Mary-Ellen Nesi, mezzosopranoa; Catherine Jones, cellob
Il Complesso Barocco
Dir: Alan Curtis

rec: Dec 18 - 20, 2008, Lonigo, Villa San Fermo
deutsche harmonia mundi - 88697 53944 2 ( 2009) (78'03")

Leonardo LEO (1694-1744): Concerto for cello, strings and bc in d minorb; Salve Regina in c minora; Salve Regina in Fa; Giovanni Battista PERGOLESI (1710-1736): Salve Regina in a minora; Salve Regina in c minora; Alessandro SCARLATTI (1660-1725): Salve Regina in c minora

The Salve Regina is one of the most used texts for compositions in the history of Western music. The reason is that it belongs to the core of the Roman Catholic liturgy. It is one of the four Marian antiphons which are sung at different seasons in the liturgical calender. The Salve Regina is sung in the time from Trinity Sunday to Advent. It is not quite clear who the author is, but it seems to have its origin in the circles of the Cistercians.

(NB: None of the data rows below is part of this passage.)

(** * Mi Pago backend: financial operations core

    A shallow embedding of the services, repositories and handlers of the
    wallet backend (credits, transfers, account security, KYC) and the
    properties established about them.

    Conventions of the embedding.
    - A JavaScript [number] holding money, rates or terms is an exact
      rational ([Q]); integer counters (attempts, installment counts) and
      [Date]s (milliseconds since the epoch) are [Z].  Exact arithmetic and
      IEEE doubles part ways where a product sits on a rounding tie (such
      as 110 * 1.15 under [Math.round]); no statement below depends on such
      a value.
    - The persistent store is an in-memory value [DB]: one finite map per
      table that has a primary key, one list per table without.  The store
      itself never fails; the only failures are the ones the code raises.
    - An [async] method that touches the store is a computation in the
      monad [M]: it receives the store and returns either a thrown
      [AppError] or a value, together with the store as it is at that point
      (writes made before a [throw] persist, as they do in the source).
    - The clock ([Date.now()], [new Date()]) and fresh identifiers
      ([uuidv4()]) are explicit arguments. *)

From Stdlib Require Import QArith Qround Qabs Lqa ZArith Lia String Ascii List.
From stdpp Require Import gmap strings list sorting pretty.

Open Scope string_scope.
Open Scope list_scope.
Open Scope Z_scope.

(** ** Numbers *)

(** [a < b] and [a <= b] on numbers, as booleans. *)
Definition Qltb (x y : Q) : bool := negb (Qle_bool y x).
Definition Qleb (x y : Q) : bool := Qle_bool x y.

(** [Math.round]: nearest integer, halves towards plus infinity. *)
Definition Math_round (x : Q) : Q := inject_Z (Qfloor (x + (1 # 2))).
Definition Math_ceil (x : Q) : Z := Qceiling x.
Definition Math_floor (x : Q) : Z := Qfloor x.
Definition Math_max (x y : Q) : Q := if Qle_bool x y then y else x.

(** ** Errors (errors/AppError) *)

(** A template literal is kept as its fragments: literal text, the numbers
    interpolated into it, and text that comes from the database client,
    which is named rather than reproduced. *)
Inductive Frag : Type :=
| Str (s : string)
| Num (q : Q)
| ClientError (what : string).

Inductive AppError : Type :=
| ValidationError (message : list Frag)
| NotFoundError (message : list Frag)
| UnauthorizedError (message : list Frag)
| InsufficientFundsError (message : list Frag)
| DatabaseError (message : list Frag)
| Error (message : list Frag).

Definition message (e : AppError) : list Frag :=
  match e with
  | ValidationError m | NotFoundError m | UnauthorizedError m
  | InsufficientFundsError m | DatabaseError m | Error m => m
  end.

(** [`${error}`]: none of the classes overrides [name]. *)
Definition error_toString (e : AppError) : list Frag := Str "Error: " :: message e.

Definition isNotFoundError (e : AppError) : bool :=
  match e with NotFoundError _ => true | _ => false end.

(** ** Types (types/index) *)

Module CreditType.
Inductive t : Type := QUICK | NORMAL.
End CreditType.

Module CreditStatus.
Inductive t : Type :=
  PREAPPROVED | APPROVED | DISBURSED | IN_PROGRESS | PAID | DEFAULT | CANCELED.
End CreditStatus.

Module InstallmentStatus.
Inductive t : Type := PENDING | PAID | UNPAID | RETRYING.
End InstallmentStatus.

Module TransferStatus.
Inductive t : Type := PENDIENTE | EN_PROCESO | ACREDITADA | FALLIDA.
Definition eqb (a b : t) : bool :=
  match a, b with
  | PENDIENTE, PENDIENTE | EN_PROCESO, EN_PROCESO
  | ACREDITADA, ACREDITADA | FALLIDA, FALLIDA => true
  | _, _ => false
  end.
End TransferStatus.

Module KYCStatus.
Inductive t : Type := PENDIENTE | EN_REVISION | APROBADO | RECHAZADO.
End KYCStatus.

Module TipoDocumento.
Inductive t : Type := dni | selfie | comprobante_domicilio.
Definition eqb (a b : t) : bool :=
  match a, b with
  | dni, dni | selfie, selfie | comprobante_domicilio, comprobante_domicilio => true
  | _, _ => false
  end.
End TipoDocumento.

Module Credit.
Record t : Type := mk {
  id_credito : string;
  usuario_id : string;
  tipo_credito : CreditType.t;
  monto_solicitado : Q;
  monto_total : Q;
  plazo_dias : Q;
  tasa_tea : Q;
  tasa_cft : Q;
  estado : CreditStatus.t;
  fecha_desembolso : option Z;
  fecha_vencimiento : Z;
  cuotas : Q;
  fecha_creacion : Z;
  fecha_actualizacion : Z }.
End Credit.

Module Installment.
Record t : Type := mk {
  id_cuota : string;
  id_credito : string;
  nro_cuota : Z;
  importe_cuota : Q;
  fecha_vencimiento : Z;
  estado : InstallmentStatus.t;
  fecha_pago : option Z }.
End Installment.

Module UserAccount.
Record t : Type := mk {
  usuario_id : string;
  email : option string;
  password_hash : option string;
  kyc_completo : bool;
  kyc_status : option KYCStatus.t;
  fecha_registro : Z;
  saldo_disponible : Q;
  ingresos_declarados : option Q;
  historial_mora : bool;
  score_externo : option Q;
  bloqueado : bool;
  intentos_fallidos : Z;
  fecha_proximo_intento : option Z;
  limite_transferencia : option Q;
  fecha_actualizacion : Z }.
End UserAccount.

Module InstallmentPlan.
Record t : Type := mk {
  nro_cuota : Z;
  importe : Q;
  fecha_vencimiento : Z }.
End InstallmentPlan.

Module CreditCalculation.
Record t : Type := mk {
  monto_faltante : Q;
  tasa_tea : Q;
  tasa_cft : Q;
  monto_intereses : Q;
  gastos_administrativos : Q;
  monto_total : Q;
  plan_cuotas : list InstallmentPlan.t }.
End CreditCalculation.

Module CreditEligibility.
Record t : Type := mk {
  es_elegible : bool;
  razon_rechazo : option (list Frag);
  monto_maximo : option Q }.
End CreditEligibility.

Module CreditRequest.
Record t : Type := mk {
  usuario_id : string;
  tipo_credito : CreditType.t;
  monto_solicitado : Q;
  plazo_dias : Q }.
End CreditRequest.

Module CreditSimulation.
Record t : Type := mk {
  tipo_credito : CreditType.t;
  monto_solicitado : Q;
  plazo_dias : Q;
  cuotas_totales : Q;
  tasa_tea : Q;
  tasa_cft : Q;
  monto_total : Q;
  costo_financiero : Q;
  plan_cuotas : list InstallmentPlan.t }.
End CreditSimulation.

Module BankingAPIResponse.
Record t : Type := mk {
  exito : bool;
  transaccion_id : option string;
  monto : Q;
  fecha : Z;
  saldo_resultante : Q;
  razon_fallo : option (list Frag) }.
End BankingAPIResponse.

Module Transfer.
Record t : Type := mk {
  id_transferencia : string;
  usuario_id_origen : string;
  usuario_id_destino : option string;
  cbu_destino : option string;
  monto : Q;
  referencia : option string;
  estado : TransferStatus.t;
  fecha_creacion : Z }.
End Transfer.

Module KYCDocument.
Record t : Type := mk {
  id_documento : string;
  usuario_id : string;
  tipo_documento : TipoDocumento.t;
  url_documento : string;
  fecha_carga : Z;
  estado_validacion : KYCStatus.t;
  motivo_rechazo : option string }.
End KYCDocument.

Module PasswordResetToken.
Record t : Type := mk {
  token : string;
  usuario_id : string;
  fecha_creacion : Z;
  fecha_vencimiento : Z;
  utilizado : bool;
  fecha_utilizacion : option Z }.
End PasswordResetToken.

Module CBUValidationResult.
Record t : Type := mk {
  es_valido : bool;
  banco : option string;
  alias : option string;
  cbu : string;
  activo : bool;
  razon_invalido : option string }.
End CBUValidationResult.

Module ExternalTransferRequest.
Record t : Type := mk {
  usuario_id : string;
  cbu_destino : string;
  alias_destino : option string;
  monto : Q;
  referencia : option string }.
End ExternalTransferRequest.

Module Comprobante.
Record t : Type := mk {
  numero : string;
  fecha : Z;
  referencia : option string }.
End Comprobante.

Module ExternalTransferResult.
Record t : Type := mk {
  exito : bool;
  id_transferencia : string;
  cbu_origen : string;
  cbu_destino : string;
  monto : Q;
  transaccion_numero : string;
  fecha_transaccion : Z;
  estado : TransferStatus.t;
  razon_fallo : option (list Frag);
  comprobante : option Comprobante.t }.
End ExternalTransferResult.

(** ** The store (the Supabase tables the repositories read and write) *)

Record DB : Type := mkDB {
  user_accounts : gmap string UserAccount.t;          (* key: usuario_id *)
  creditos : gmap string Credit.t;                    (* key: id_credito *)
  cuotas : list Installment.t;
  kyc_documents : list KYCDocument.t;
  password_reset_tokens : gmap string PasswordResetToken.t;  (* key: token *)
  transferencias : list Transfer.t }.

Definition with_user_accounts (m : gmap string UserAccount.t) (db : DB) : DB :=
  mkDB m (creditos db) (cuotas db) (kyc_documents db)
       (password_reset_tokens db) (transferencias db).

Definition with_creditos (m : gmap string Credit.t) (db : DB) : DB :=
  mkDB (user_accounts db) m (cuotas db) (kyc_documents db)
       (password_reset_tokens db) (transferencias db).

Definition with_cuotas (l : list Installment.t) (db : DB) : DB :=
  mkDB (user_accounts db) (creditos db) l (kyc_documents db)
       (password_reset_tokens db) (transferencias db).

Definition with_password_reset_tokens
    (m : gmap string PasswordResetToken.t) (db : DB) : DB :=
  mkDB (user_accounts db) (creditos db) (cuotas db) (kyc_documents db)
       m (transferencias db).

(** ** The monad of store operations *)

Definition Res (A : Type) : Type := (AppError + A)%type.
Definition M (A : Type) : Type := DB → Res A * DB.

Definition ret {A} (x : A) : M A := λ db, (inr x, db).
Definition throw {A} (e : AppError) : M A := λ db, (inl e, db).
Definition lift {A} (r : Res A) : M A := λ db, (r, db).

Definition bind {A B} (m : M A) (f : A → M B) : M B :=
  λ db, match m db with
        | (inl e, db') => (inl e, db')
        | (inr x, db') => f x db'
        end.

(** [try { body } catch (error) { handler }] *)
Definition try_catch {A} (body : M A) (handler : AppError → M A) : M A :=
  λ db, match body db with
        | (inl e, db') => handler e db'
        | (inr x, db') => (inr x, db')
        end.

Notation "'let*' x ':=' c 'in' k" := (bind c (λ x, k))
  (at level 10, x name, c at level 100, k at level 200).
Notation "c ';;;' k" := (bind c (λ _, k))
  (at level 100, k at level 200, right associativity).

(** The [catch] block shared by the repository methods:
    [if (error instanceof NotFoundError) throw error;
     throw new DatabaseError(`<prefix>${error}`)]. *)
Definition rethrow {A} (prefix : string) (e : AppError) : M A :=
  if isNotFoundError e then throw e
  else throw (DatabaseError (Str prefix :: error_toString e)).

(** ** Strings *)

(** [s.split(sep)] for a one-character separator. *)
Fixpoint split (sep : ascii) (s : string) : list string :=
  match s with
  | EmptyString => [EmptyString]
  | String c s' =>
      if Ascii.eqb c sep then EmptyString :: split sep s'
      else match split sep s' with
           | hd :: tl => String c hd :: tl
           | [] => [String c EmptyString]
           end
  end.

In particular during the renaissance numerous settings of this text were written. The composers whose settings are performed on this disc have moved far away from these polyphonic compositions. But with the compositional means of their time they created highly expressive compositions, as this disc shows.

The Salve Regina was often scored for solo voice, strings and bc. This offered the opportunity to express the text precisely, using all the devices composers of the baroque had at their disposal. The compositions on this disc are all from Italy, and by Neapolitan composers. The oldest is Alessandro Scarlatti, and his setting features a strong connection between text and music. He makes use of chromaticism and Seufzer to express the text.

Giovanni Battista Pergolesi is best known for his Stabat mater which was not universally approved as some felt it was too operatic. His two settings of the Salve Regina are a bit different. The version in a minor is the oldest, and strangely enough it is also the most galant of the two. In comparison the later version, in c minor, which Pergolesi composed shortly before his death, is more leaning towards Scarlatti, as he makes use of polyphony, and in particular of dissonances to express the text.

Leonardo Leo was one of the main composers of music for the theatre in Naples. That has left its mark in his settings of the Salve Regina which are performed here. They include many coloratura passages, often used to underline key words of the text, like "dulcedo" and "clamamus", and cadenzas. Although the texture of these two settings are highly similar, in some ways they are different. The setting in F is generally the most virtuosic. But in both compositions the solo part shows many similarities to opera.

The settings by Leo on the one hand and those by Scarlatti and Pergolesi on the other hand are separated by the Concerto for cello, strings and bc in d minor by Leo. Although he was mainly an opera composer, today it is his cello concertos he is most famous for. There are several recordings with cello concertos by Leo on the market, and this concerto belongs to the better-known.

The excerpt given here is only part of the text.